Mr Justice Paul Carney declared Forde a sex offender for the purposes of having his name added to the sex offenders register.
“In so far as there has been reference to alcohol and head-shop joints… alcohol affords not only no defence but no mitigation of one’s responsibility to society,” Mr Justice Carney said at the Central Criminal Court sitting in Cork.
Mr Justice Carney said that, in the available sentencing scale, from life imprisonment to a fully suspended sentence, he assessed the severity of the rape as meriting a six-year sentence in the absence of any mitigating factors. In Forde’s case, he said, it was appropriate to suspend the last two years of the sentence.
A condition of the suspension of the last two years required the defendant “to stay away from his victim in perpetuity”.

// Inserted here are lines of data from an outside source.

(* ===== verification/PoolState.v ===== *)
(** The state of the mining pool in http_rpc.hpp: its records, its global
    variables as one record, and the text file [pool_state.txt] it is saved to
    and loaded from. A string that is printed into the file is the bytes
    between its separators, so what the file means depends on which bytes
    names and addresses may hold. *)

From S2P Require Import Prelude Serialization Crypto Transaction Ownership Block Text Double.
From Stdlib Require Import Floats.SpecFloat.
From stdpp Require Import options.
Local Open Scope Z_scope.

Record PoolWorkerInfo := mkWorker {
  worker_address : bytes;
  worker_name : bytes;
  shares : Z;
  shares_pending : Z;
  last_seen : Z;
  hashes_reported : Z;
  hashrate_tick_ms : Z;
  hashrate : double
}.
Definition new_worker : PoolWorkerInfo := mkWorker [] [] 0 0 0 0 0 (S754_zero false).

Record PoolPayoutRecord := mkPayout {
  payout_timestamp : Z;
  payout_height : Z;
  payout_txid : bytes;
  total_amount : Z;
  fee_amount : Z;
  recipient_count : Z
}.

Record PoolJobState := mkJob {
  active : bool;
  job_id : Z;
  header_hex : bytes;
  share_difficulty : Z;
  block_difficulty : Z;
  job_height : Z;
  candidate : Block;
  miner_address : bytes
}.

Record PoolUserRecord := mkUser {
  user_address : bytes;
  username : bytes;
  parent : bytes;
  children : list bytes;
  joined_at : Z;
  user_number : Z;
  is_founder : bool
}.

(** The result of a payout: [ok = false] with an error, or what was paid. *)
Inductive PoolPayoutResult :=
  | PayoutError (error : string)
  | PayoutOk (payout_tx : bytes) (distributed fee : Z) (recipients : Z).

#[global] Instance worker_eq_dec : EqDecision PoolWorkerInfo.
Proof. solve_decision. Defined.
#[global] Instance payout_eq_dec : EqDecision PoolPayoutRecord.
Proof. solve_decision. Defined.
#[global] Instance user_eq_dec : EqDecision PoolUserRecord.
Proof. solve_decision. Defined.

(** The variables of the pool, the static set of the duplicate check, and the
    file: [None] when it does not exist. *)
Record PoolState := mkPool {
  g_pool_workers : gmap bytes PoolWorkerInfo;
  g_pool_current_job : PoolJobState;
  g_pool_total_shares : Z;
  g_pool_total_blocks : Z;
  g_pool_job_counter : Z;
  g_pool_fee_percent : double;
  g_pool_owner_share_accum : Z;
  g_pool_payouts : list PoolPayoutRecord;
  g_pool_users : gmap bytes PoolUserRecord;
  g_pool_next_user_number : Z;
  g_pool_total_registered : Z;
  g_pool_all_users : gset bytes;
  g_pool_first_seen_unix : Z;
  g_pool_auto_enabled : bool;
  g_pool_auto_blocks : Z;
  g_pool_last_payout_height : Z;
  g_pool_state_loaded : bool;
  dup_seen_job : Z;
  dup_seen : gset bytes;
  pool_state_txt : option bytes
}.

Definition set_workers (v : gmap bytes PoolWorkerInfo) (st : PoolState) : PoolState :=
  let 'mkPool _ b c d e f g h i j k l m n o p q r s t := st in
  mkPool v b c d e f g h i j k l m n o p q r s t.
Definition set_current_job (v : PoolJobState) (st : PoolState) : PoolState :=
  let 'mkPool a _ c d e f g h i j k l m n o p q r s t := st in
  mkPool a v c d e f g h i j k l m n o p q r s t.
Definition set_total_shares (v : Z) (st : PoolState) : PoolState :=
  let 'mkPool a b _ d e f g h i j k l m n o p q r s t := st in
  mkPool a b v d e f g h i j k l m n o p q r s t.
Definition set_total_blocks (v : Z) (st : PoolState) : PoolState :=
  let 'mkPool a b c _ e f g h i j k l m n o p q r s t := st in
  mkPool a b c v e f g h i j k l m n o p q r s t.
Definition set_job_counter (v : Z) (st : PoolState) : PoolState :=
  let 'mkPool a b c d _ f g h i j k l m n o p q r s t := st in
  mkPool a b c d v f g h i j k l m n o p q r s t.
Definition set_fee_percent (v : double) (st : PoolState) : PoolState :=
  let 'mkPool a b c d e _ g h i j k l m n o p q r s t := st in
  mkPool a b c d e v g h i j k l m n o p q r s t.
Definition set_owner_share_accum (v : Z) (st : PoolState) : PoolState :=
  let 'mkPool a b c d e f _ h i j k l m n o p q r s t := st in
  mkPool a b c d e f v h i j k l m n o p q r s t.
Definition set_payouts (v : list PoolPayoutRecord) (st : PoolState) : PoolState :=
  let 'mkPool a b c d e f g _ i j k l m n o p q r s t := st in
  mkPool a b c d e f g v i j k l m n o p q r s t.
Definition set_users (v : gmap bytes PoolUserRecord) (st : PoolState) : PoolState :=
  let 'mkPool a b c d e f g h _ j k l m n o p q r s t := st in
  mkPool a b c d e f g h v j k l m n o p q r s t.
Definition set_next_user_number (v : Z) (st : PoolState) : PoolState :=
  let 'mkPool a b c d e f g h i _ k l m n o p q r s t := st in
  mkPool a b c d e f g h i v k l m n o p q r s t.
Definition set_total_registered (v : Z) (st : PoolState) : PoolState :=
  let 'mkPool a b c d e f g h i j _ l m n o p q r s t := st in
  mkPool a b c d e f g h i j v l m n o p q r s t.
Definition set_all_users (v : gset bytes) (st : PoolState) : PoolState :=
  let 'mkPool a b c d e f g h i j k _ m n o p q r s t := st in
  mkPool a b c d e f g h i j k v m n o p q r s t.
Definition set_first_seen_unix (v : Z) (st : PoolState) : PoolState :=
  let 'mkPool a b c d e f g h i j k l _ n o p q r s t := st in
  mkPool a b c d e f g h i j k l v n o p q r s t.
Definition set_auto_enabled (v : bool) (st : PoolState) : PoolState :=
  let 'mkPool a b c d e f g h i j k l m _ o p q r s t := st in
  mkPool a b c d e f g h i j k l m v o p q r s t.
Definition set_auto_blocks (v : Z) (st : PoolState) : PoolState :=
  let 'mkPool a b c d e f g h i j k l m n _ p q r s t := st in
  mkPool a b c d e f g h i j k l m n v p q r s t.
Definition set_last_payout_height (v : Z) (st : PoolState) : PoolState :=
  let 'mkPool a b c d e f g h i j k l m n o _ q r s t := st in
  mkPool a b c d e f g h i j k l m n o v q r s t.
Definition set_state_loaded (v : bool) (st : PoolState) : PoolState :=
  let 'mkPool a b c d e f g h i j k l m n o p _ r s t := st in
  mkPool a b c d e f g h i j k l m n o p v r s t.
Definition set_dup_seen_job (v : Z) (st : PoolState) : PoolState :=
  let 'mkPool a b c d e f g h i j k l m n o p q _ s t := st in
  mkPool a b c d e f g h i j k l m n o p q v s t.
Definition set_dup_seen (v : gset bytes) (st : PoolState) : PoolState :=
  let 'mkPool a b c d e f g h i j k l m n o p q r _ t := st in
  mkPool a b c d e f g h i j k l m n o p q r v t.
Definition set_pool_state_txt (v : option bytes) (st : PoolState) : PoolState :=
  let 'mkPool a b c d e f g h i j k l m n o p q r s _ := st in
  mkPool a b c d e f g h i j k l m n o p q r s v.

A three-year concurrent sentence was imposed on him for sexual assault.
Det Gda Owen O’Connell had previously told the Central Criminal Court that, on the night of the assault, the victim visited Forde in his flat and they both drank alcohol and smoked what was described as “head-shop joints”.
The victim woke in the early hours of the morning to find Forde removing his underwear before orally and anally raping him. Throughout the attack, the victim repeatedly pleaded with Forde to stop.
The victim remained in the flat until the next morning before going home and reporting the incident to a friend, who brought him to hospital.
Hospital staff called gardaí, who later arrested Forde and brought him in for questioning. Det Gda O’Connell told the court that the man, who repeatedly denied the assault until he was shown DNA evidence, showed little or no remorse or empathy for his victim, and did not seem to grasp the seriousness of the crime.
Cross-examined by Martin Giblin SC for the defence, Det Gda O’Connell agreed that Forde suffered from learning difficulties and could be classed “vulnerable”, but “not to the same extent” as his victim in that regard.
The victim said the attack had caused him to lose trust in people, and he now rarely leaves the house.